Higher Education After Adventism: Going to a Non-SDA College as an Adult
Photo by Flo Dahm
You are further along than you think. The fact that you're here, thinking about what to build rather than what you left, is evidence of distance traveled. The grief isn't gone, and it doesn't need to be gone for you to start building. The two can coexist: mourning what was and creating what will be.
This is your life now. You get to fill it.
Where Do You Start?
What you're experiencing is real, and it's more common than anyone around you is likely to acknowledge. The education the church steered you toward its own institutions to receive is available more broadly, and the perspective you bring as an ex-Adventist is an asset, not a liability. Naming this is not the end of the process, but it is the beginning.
The being told you are abandoning God's last-day message is one of the most painful dimensions of this transition. Your family isn't trying to hurt you. They're operating from the same framework you were given, one that tells them your soul is at stake. Their fear is real, even when their response is harmful.

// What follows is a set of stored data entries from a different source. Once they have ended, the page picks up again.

(* ===== verification/SchedulerRefine.v ===== *)
(** The scheduler refines a machine without pointers: a list of ready fibers, the
    running fiber with what is left of its quantum, and one execution slice per
    fiber that no other fiber touches. *)

From stdpp Require Import gmap.
From S2P Require Import Prelude Value Linked Scheduler SchedulerSpec.

(** * The abstract machine *)

Record Spec : Type := mkSpec {
  s_main : Z;
  s_quantum : Z;
  s_ready : list Z;
  s_running : Z;
  s_left : Z;
  s_slices : gmap Z MalFiberExec;
}.

Definition spec_to_main (ready : list Z) (slices : gmap Z MalFiberExec) (s : Spec) : Spec :=
  mkSpec (s_main s) (s_quantum s) ready (s_main s) (s_left s) slices.

(** A fiber that is neither running, nor the main one, nor ready waits for a wake. *)
Definition spec_waiting (s : Spec) (f : Z) : bool :=
  negb (bool_decide (f = s_running s)) && negb (bool_decide (f = s_main s))
  && negb (bool_decide (f ∈ s_ready s)).

Definition spec_yield (s : Spec) : Spec := spec_to_main (s_ready s ++ [s_running s]) (s_slices s) s.

Definition spec_step (page : Z) (s : Spec) (e : event) : Spec :=
  match e with
  | EDispatch =>
      match s_ready s with
      | [] => s
      | f :: ready => mkSpec (s_main s) (s_quantum s) ready f (s_quantum s) (s_slices s)
      end
  | EWork x =>
      mkSpec (s_main s) (s_quantum s) (s_ready s) (s_running s) (s_left s) (<[s_running s := x]> (s_slices s))
  | ESafepoint =>
      if s_running s =? s_main s then s
      else if 0 <? s_left s then
        mkSpec (s_main s) (s_quantum s) (s_ready s) (s_running s) (s_left s - 1) (s_slices s)
      else spec_yield s
  | ESpawn a =>
      match a_base a, s_slices s !! s_running s with
      | Some base, Some x =>
          mkSpec (s_main s) (s_quantum s) (s_ready s ++ [a_fiber a]) (s_running s) (s_left s)
            (<[a_fiber a := fresh_exec page base MAL_FIBER_DEFAULT_VALUE_STACK a x]> (s_slices s))
      | _, _ => s
      end
  | EWake f =>
      if spec_waiting s f then
        mkSpec (s_main s) (s_quantum s) (s_ready s ++ [f]) (s_running s) (s_left s) (s_slices s)
      else s
  | EYield => spec_yield s
  | EBlock => spec_to_main (s_ready s) (s_slices s) s
  | EExit => spec_to_main (s_ready s) (delete (s_running s) (s_slices s)) s
  end.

Information is a form of power in this process, and much of the information you need isn't available from inside the Adventist Church. Seek out people who have navigated similar transitions. The experience of leaving the Adventist Church has been documented extensively by others, and their insights can save you from unnecessary pain and costly mistakes. It's okay if this takes longer than you thought it would.
What Gets to Stay?
Not everything from your faith needs to go. The compassion, the discipline of reflection, the capacity for community, the familiarity with sitting in silence, these may have been cultivated inside a tradition you're leaving, but they belong to you. The work of rebuilding includes a careful inventory: what was given to me, what did I make mine, and what do I want to carry forward?
The Adventist world taught you that remnant church identity was who you are, not just what you believe. When that identity cracks, you're not just revising a theological position. You're losing a self-concept that organized everything from your daily routine to your deepest relationships.
The systems your faith community provided, social support, moral guidance, community events, life milestones, were comprehensive. Replacing them requires building multiple new systems, not finding a single replacement. Think of it less like switching churches and more like designing a new operating system for your social and moral life, one feature at a time. You're allowed to grieve something other people don't understand as a loss.
Building Something That's Actually Yours
What you're navigating right now is genuinely significant, and it deserves to be taken seriously, by you and by the people around you. This isn't a phase, a rebellion, or a crisis to be managed. It's a fundamental shift in how you understand yourself and the world, and that kind of shift takes time, support, and patience.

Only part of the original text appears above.